“There’s the Britannica,” continued Mark, jumping up. He found a paragraph under the caption of “Elizabeth” that tickled him immensely. “Read this, and call me a liar if you dare.”

The paragraph states that there was “some physical defect” in Elizabeth’s make-up, that she was “masculine in mind and temperament,” likewise, that no man ever lost his head over her as they did over Mary of Scots.

“’Nuff said on the score of love-making and lying,” concluded Mark. “’Nuff for the present, I mean; but here is another thing. We all know there is only one Hetty Green, that there never was another. Yet this here Elizabeth, so called—i. e., the man who impersonated her—was as clever a financier as John D. Rockefeller. As John D. gobbled up all the oil in creation, or out of it, so Elizabeth, so called, lapped up all the gold, minted and otherwise. Up to the sixties and seventies (of the sixteenth century) Spain had an absolute monopoly of the yellow and white metals, you know. When the person called Elizabeth died, all the gold of the world was in English hands, and, besides, England dominated all the ocean trade routes, where formerly the Spanish flag had been unchallenged.”

“As circumstantial evidence, can’t be beat,” I suggested timidly, “but—”

“You remind me of the cat that bolted a whole box of Seidlitz powders and then had no more judgment than to lie under the open hydrant,” exploded Mark. “Why don’t you ask me to trot out Elizabeth in an Andy Carnegie Highland costume, kilts and all? There will be missing links, plenty of them, after all these years, that goes without saying, but it’s a great story, nevertheless. Needs a hunk of brain, though, to puzzle it out to its logical conclusion.”

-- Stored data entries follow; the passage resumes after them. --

(** The node with the record in it, before it is split. *)
Lemma insert_node_spec bc e : 2 <= bc -> valid e -> forall d m n,
  shape bc d m n -> sorted (extents_of n) -> Forall valid (extents_of n) ->
  exists n', (forall cap, insert_node e bc cap n = Ok (split_full cap n')) /\ shape bc d (m + 1) n' /\
    merges (ins e (extents_of n)) (extents_of n') /\ extents_of n' <> [] /\ location n' = location n /\ dirty n' = true /\
    collect_blocks n' = collect_blocks n.
Proof.
  intros Hbc He. induction d as [|d IH]; intros m [l dd es|l dd cs] Hsh Hs Hv; try done.
  - cbn [shape extents_of] in *. exists (Leaf l true (merge_leaf (ins e es))). pose proof (merge_leaf_merges (ins e es)) as Hm.
    destruct (merges_keep _ _ Hm) as (_ & _ & _ & _ & Hl & Hne); [by apply Forall_ins|]. rewrite length_ins in Hl.
    split_and!; [done|cbn [shape]; lia|done|apply Hne, ins_ne|done|done|done].
  - cbn [shape extents_of] in *. destruct Hsh as (Hne & Hlen & Hf).
    destruct (insert_position bc d cs e Hne Hf Hs Hv) as (a & c & r & -> & Hp & Hins). rewrite flat_map_app in Hs, Hv. cbn [flat_map] in Hs, Hv.
    apply list.Forall_app in Hf as [Fa Fr]. inversion Fr as [|? ? [Hc Hec] Fr']; subst.
    apply sorted_app in Hs as (_ & Hs & _). apply sorted_app in Hs as (Hs & _ & _).
    pose proof (proj1 (list.Forall_app _ _ _) Hv) as [_ Hv']. pose proof (proj1 (list.Forall_app _ _ _) Hv') as [Hvc _].
    destruct (IH bc c Hc Hs Hvc) as (c' & Hi & Hc' & Hm & Hne' & Hloc & _ & Hcb).
    destruct (split_full_spec bc d (bc + 1) c' Hbc ltac:(lia) Hc' Hne') as (Hb1 & Hb2 & _ & _ & _ & _).
    set (x := split_full bc c') in *. exists (Branch l true (a ++ both x ++ r)). split_and!.
    + intros cap. rewrite insert_branch by done. rewrite Hi. reflexivity.
    + by destruct a.
    + rewrite !length_app in *. cbn [length] in Hlen. unfold both. destruct (snd x); cbn [length sibling_list]; lia.
    + apply list.Forall_app. split; [done|]. apply list.Forall_app. by split.
    + rewrite Hins. cbn [extents_of]. rewrite !flat_map_app, Hb1. by apply merges_frame.
    + cbn [extents_of]. rewrite !flat_map_app, Hb1. destruct (extents_of c'); [done|]. by destruct (flat_map extents_of a).
    + done.
    + done.
    + cbn [collect_blocks]. rewrite !flat_map_app. unfold x. rewrite split_full_blocks, Hcb. reflexivity.
Qed.

(** * Trees *)

Lemma node_induction (P : ExtentNode -> Prop) :
  (forall l d es, P (Leaf l d es)) -> (forall l d cs, Forall P cs -> P (Branch l d cs)) -> forall n, P n.
Proof.
  intros HL HB. fix IH 1. intros [l d es|l d cs]; [apply HL|]. apply HB. induction cs as [|c cs IHcs]; constructor; [apply IH|exact IHcs].
Qed.

Lemma existsb_flat (f : Extent -> bool) (g : ExtentNode -> bool) cs :
  Forall (fun c => g c = existsb f (extents_of c)) cs -> existsb g cs = existsb f (flat_map extents_of cs).
Proof. induction 1 as [|c cs Hc _ IH]; [done|]. cbn. by rewrite Hc, IH, existsb_app. Qed.

Lemma node_overlaps_flat start end_ n : node_overlaps start end_ n = existsb (fun e => overlaps e start end_) (extents_of n).
Proof. induction n as [|l d cs IH] using node_induction; [done|]. by apply existsb_flat. Qed.

Lemma node_differs_flat start end_ state n : node_has_different_state start end_ state n = existsb (differs start end_ state) (extents_of n).
Proof. induction n as [|l d cs IH] using node_induction; [done|]. by apply existsb_flat. Qed.

Lemma new_extent_valid e : 0 <= e_logical e -> logical_end e <= 2 ^ 32 -> 0 <= e_length e -> 0 <= e_physical e ->
  new_extent (e_logical e) (e_physical e) (e_length e) (e_state e) = (if bool_decide (0 < e_length e <= max_length (e_state e) /\ 0 < e_physical e /\ e_physical e + e_length e <= 2 ^ 48)
    then Ok e else corrupt InvalidExtentTree).
Proof.
  intros Hl He Hn Hp. unfold new_extent. rewrite Z.shiftr_div_pow2 by lia.
  assert (e_physical e / 2 ^ 48 = 0 <-> e_physical e < 2 ^ 48) as Hd.
  { rewrite Z.div_small_iff by lia. lia. }
  destruct (bool_decide _) eqn:E; [apply bool_decide_eq_true in E|apply bool_decide_eq_false in E].
  - destruct (_ || _) eqn:F; [lia|]. by destruct e.
  - destruct (_ || _ || _ || _ || _) eqn:F; [done|]. exfalso. apply E. rewrite !orb_false_iff, negb_false_iff in F. lia.
Qed.

(** A tree between two edits.  The root may hold more than the inode has room
    for: removal lets it take over a whole node. *)
Record tree_ok (t : Tree.ExtentTree) : Prop := {
  o_capacity : ROOT_CAPACITY < Tree.block_capacity t;
  o_shape : exists d, shape (Tree.block_capacity t) d (Tree.block_capacity t) (Tree.root t) /\ Z.of_nat d <= MAX_DEPTH;
  o_root : location (Tree.root t) = AtRoot;
  o_sorted : sorted (Tree.data_extents t);
  o_valid : Forall valid (Tree.data_extents t)
}.

(** The root fits into the inode. *)
Definition root_fits (t : Tree.ExtentTree) : bool := entry_count (Tree.root t) <=? ROOT_CAPACITY.

(** The blocks of the device that hold nodes of the tree, or did. *)
Definition node_blocks (t : Tree.ExtentTree) : list Z := Tree.released_nodes t ++ collect_blocks (Tree.root t).

Lemma entry_count_le bc d m n : shape bc d m n -> entry_count n <= m.
Proof. destruct d, n; cbn; try done; intros; destruct_and?; lia. Qed.

Lemma shape_count bc d m k n : shape bc d m n -> entry_count n <= k -> shape bc d k n.
Proof. destruct d, n; cbn; try done; intros; destruct_and?; split_and?; done. Qed.

Lemma promote_extents n : extents_of (promote n) = extents_of n.
Proof. unfold promote. destruct (_ <? _); [|done]. cbn [extents_of flat_map]. by rewrite app_nil_r, extents_location. Qed.

Lemma promote_blocks n : location n = AtRoot -> collect_blocks (promote n) = collect_blocks n.
Proof. unfold promote. destruct (_ <? _); [|done]. intros Hl. destruct n; cbn in *; subst; cbn; by rewrite ?app_nil_r. Qed.

Lemma promote_shape bc d n : ROOT_CAPACITY < bc -> shape bc d bc n -> extents_of n <> [] ->
  exists d', shape bc d' ROOT_CAPACITY (promote n) /\ (d' = d \/ d' = S d /\ ROOT_CAPACITY < entry_count n).
Proof.
  intros Hbc Hsh Hne. unfold promote. destruct (ROOT_CAPACITY <? entry_count n) eqn:Hc.
  - exists (S d). split; [|right; split; [done|lia]]. cbn [shape]. split; [done|]. split; [cbn; unfold ROOT_CAPACITY; lia|]. constructor; [|constructor].
    by rewrite shape_location, extents_location.
  - exists d. split; [|by left]. eapply shape_count; [done|lia].
Qed.

(** What an edit may answer: a tree, or an error that leaves none. *)
Definition edited (t : Tree.ExtentTree) (es : list Extent) (r : R Tree.ExtentTree) : Prop :=
  (exists t', r = Ok t' /\ tree_ok t' /\ root_fits t' = true /\ merges es (Tree.data_extents t') /\ node_blocks t' = node_blocks t /\
     Tree.block_capacity t' = Tree.block_capacity t) \/
  r = Err (EUnsupported ExtentTreeTooDeep) /\ MAX_DEPTH <= depth (Tree.root t) \/
  r = Err (ECorrupt InvalidExtentTree) /\ Tree.block_capacity t < entry_count (Tree.root t) + 2.

(** A root that has grown. *)
Lemma grown_spec t d n es :
  tree_ok t -> depth (Tree.root t) = Z.of_nat d -> shape (Tree.block_capacity t) d (entry_count (Tree.root t) + 2) n -> extents_of n <> [] -> location n = AtRoot ->
  merges es (extents_of n) -> Forall valid es -> sorted es -> collect_blocks n = collect_blocks (Tree.root t) ->
  edited t es (Tree.grown t (split_full (Tree.block_capacity t) n)).
Proof.
  intros [Hbc _ _ _ _] Hdep Hsh Hne Hloc Hm Hv Hs Hcb. destruct (merges_keep _ _ Hm Hv) as (Hv' & _ & Hs' & _). unfold edited, Tree.grown, split_full.
  destruct (Z.leb_spec (entry_count n) (Tree.block_capacity t)) as [Hc|Hc]; cbn [snd fst].
  - destruct (promote_shape (Tree.block_capacity t) d n) as (d' & Hp & Hd'); [done|eapply shape_count; done|done|].
    rewrite (shape_depth _ _ _ _ Hp). destruct (MAX_DEPTH <? Z.of_nat d') eqn:Ed; [right; left; split; [done|]; lia|left].
    eexists. split; [done|]. unfold node_blocks, root_fits. cbn [Tree.root Tree.released_nodes Tree.block_capacity].
    rewrite promote_blocks, Hcb by done. split_and!; [|apply entry_count_le in Hp; lia|unfold Tree.data_extents; cbn [Tree.root]; by rewrite promote_extents|done|done].
    split; cbn [Tree.block_capacity Tree.root]; unfold Tree.data_extents; cbn [Tree.root]; rewrite ?promote_extents; try done.
    + exists d'. split; [eapply shape_mono; [done|lia]|lia].
    + unfold promote. destruct (ROOT_CAPACITY <? entry_count n); [reflexivity|exact Hloc].
    + exact (Hs' Hs).
  - right; right. apply entry_count_le in Hsh. destruct n; cbn; (split; [done|lia]).
Qed.

Lemma insert_ok t e : tree_ok t -> valid e ->
  edited t (ins e (Tree.data_extents t)) (Tree.insert t e) /\ (forall t', Tree.insert t e = Ok t' -> apart e (Tree.data_extents t)) \/
  Tree.insert t e = Err (ECorrupt InvalidExtentTree) /\
  (node_overlaps (e_logical e) (logical_end e) (Tree.root t) || node_overlaps_data (e_physical e) (e_length e) (Tree.root t)
   || node_overlaps_block_range (e_physical e) (e_length e) (Tree.root t)) = true.
Proof.
  intros Ht He. pose proof Ht as [Hbc (d & Hsh & Hd) Hloc Hs Hv]. unfold Tree.insert.
  rewrite new_extent_valid by (destruct He; lia). rewrite bool_decide_eq_true_2 by (destruct He; lia). cbn [mbind R_bind].
  destruct (_ || _) eqn:Eo; [by right|left]. rewrite !orb_false_iff, node_overlaps_flat in Eo. destruct Eo as [[Eo _] _].
  pose proof (apart_overlaps e _ Hv He Eo) as Ha. split; [|done].
  destruct (insert_node_spec (Tree.block_capacity t) e ltac:(unfold ROOT_CAPACITY in *; lia) He d (entry_count (Tree.root t)) (Tree.root t)) as (n & Hi & Hsh' & Hm & Hne & Hl & _ & Hcb);
    [eapply shape_count; [done|lia]|done|done|].
  rewrite Hi. cbn [mbind R_bind]. apply (grown_spec t d n); try done.
  - by apply (shape_depth (Tree.block_capacity t) d (Tree.block_capacity t)).
  - eapply shape_mono; [done|lia].
  - by rewrite Hl.
  - by apply Forall_ins.
  - by apply ins_sorted.
Qed.

(** * Cutting records *)

(** The part [a, b) of a record. *)
Definition piece (e : Extent) (a b : Z) (st : ExtentState) : Extent := mkExtent a (e_physical e + (a - e_logical e)) (b - a) st.

Definition piece_if (c : bool) (e : Extent) (a b : Z) (st : ExtentState) : list Extent := if c then [piece e a b st] else [].

Definition state_cut (start end_ : Z) (state : ExtentState) (e : Extent) : list Extent :=
  if bool_decide (e_state e = state) || negb (overlaps e start end_) then [e] else
  let ms := Z.max start (e_logical e) in
  let me := Z.min end_ (logical_end e) in
  piece_if (e_logical e <? ms) e (e_logical e) ms (e_state e) ++ [piece e ms me state]
  ++ piece_if (me <? logical_end e) e me (logical_end e) (e_state e).

Definition left_cut (start end_ : Z) (e : Extent) : list Extent :=
  if negb (overlaps e start end_) then [e] else
  piece_if (e_logical e <? start) e (e_logical e) start (e_state e) ++ piece_if (end_ <? logical_end e) e end_ (logical_end e) (e_state e).

Definition removed_cut (start end_ : Z) (e : Extent) : list Extent :=
  if negb (overlaps e start end_) then [] else
  [piece e (Z.max start (e_logical e)) (Z.min end_ (logical_end e)) (e_state e)].

Lemma to_u32_ok x : 0 <= x < 2 ^ 32 -> to_u32 x = Ok x.
Proof. intros. unfold to_u32, U32_MAX. by rewrite (proj2 (Z.leb_le _ _)), (proj2 (Z.leb_le _ _)) by lia. Qed.

Lemma max_length_le st : max_length st <= 32768.
Proof. by destruct st. Qed.

Lemma piece_wraps e a b st : valid e -> e_logical e <= a <= logical_end e -> mkExtent a (u64 (e_physical e + (a - e_logical e))) (b - a) st = piece e a b st.
Proof. intros [] Ha. unfold piece, logical_end in *. rewrite wrap_small by (unfold fits; lia). done. Qed.

Lemma piece_first e b st : mkExtent (e_logical e) (e_physical e) (b - e_logical e) st = piece e (e_logical e) b st.
Proof. unfold piece. by rewrite Z.sub_diag, Z.add_0_r. Qed.

(** What a cut needs: an end of 2^32 is never the start of a record. *)
Lemma state_pieces_ok start end_ state e : valid e -> start < end_ -> state_pieces start end_ state e = Ok (state_cut start end_ state e).
Proof.
  intros Hv Hse. pose proof Hv as [? ? ? ? ?]. pose proof (max_length_le (e_state e)). unfold state_pieces, state_cut, piece_if.
  destruct (bool_decide _ || negb _) eqn:E; [done|]. rewrite orb_false_iff, negb_false_iff in E. destruct E as [_ E]. unfold overlaps in E.
  unfold logical_end in *.
  assert (0 <= Z.max start (e_logical e) < 2 ^ 32) as H1 by lia.
  rewrite (to_u32_ok _ H1). rewrite (to_u32_ok (Z.min end_ _ - _)) by lia. cbv zeta.
  destruct (e_logical e <? Z.max start (e_logical e)) eqn:E1;
    [rewrite (to_u32_ok (Z.max start (e_logical e) - e_logical e)) by lia|]; cbn [mbind R_bind];
    (destruct (Z.min end_ (e_logical e + e_length e) <? e_logical e + e_length e) eqn:E2;
     [rewrite !to_u32_ok by lia|]; cbn [mbind R_bind app];
     rewrite ?piece_first, ?piece_wraps by (done || unfold logical_end; lia); reflexivity).
Qed.

Lemma left_pieces_ok start end_ e : valid e -> left_pieces start end_ e = Ok (left_cut start end_ e).
Proof.
  intros Hv. pose proof Hv as [? ? ? ? ?]. pose proof (max_length_le (e_state e)). unfold left_pieces, left_cut, piece_if.
  destruct (negb _) eqn:E; [done|]. rewrite negb_false_iff in E. unfold overlaps in E. unfold logical_end in *.
  destruct (e_logical e <? start) eqn:E1; [rewrite (to_u32_ok (start - e_logical e)) by lia|]; cbn [mbind R_bind];
    (destruct (end_ <? e_logical e + e_length e) eqn:E2;
     [rewrite !to_u32_ok by lia|]; cbn [mbind R_bind app];
     rewrite ?piece_first, ?piece_wraps by (done || unfold logical_end; lia); reflexivity).
Qed.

Soon after this conversation, the Clemenses went to Italy, and for some little time I expected to hear from Mark further on the Elizabeth legend. But the yarn seems to have slipped his memory, and as I found him engrossed in matters of the moment, I didn’t try to revive his interest in one so remote.

But I have often wondered whether, or not, his many unpublished writings show that he brought “his hunk of brains” to work on unsexing Elizabeth.

MARK—THE SLEIGHT-OF-HAND MAN

Minister William Walter Phelps gave a dinner to the Clemenses in Frankfort, when Mark Twain and Livy were staying at a nearby watering place, but Mrs. Clemens was not well enough to attend—or, as Mark whispered to Mr. Phelps—was unwilling to go, being afraid that he might disgrace the family by some practical joke. So Mark had it all his own way and enjoyed his freedom hugely, keeping all in a roar.

Finally, Dr. Von Something-or-Other tried to get in a word edgewise and abruptly asked Mark what he thought of the European equilibrium.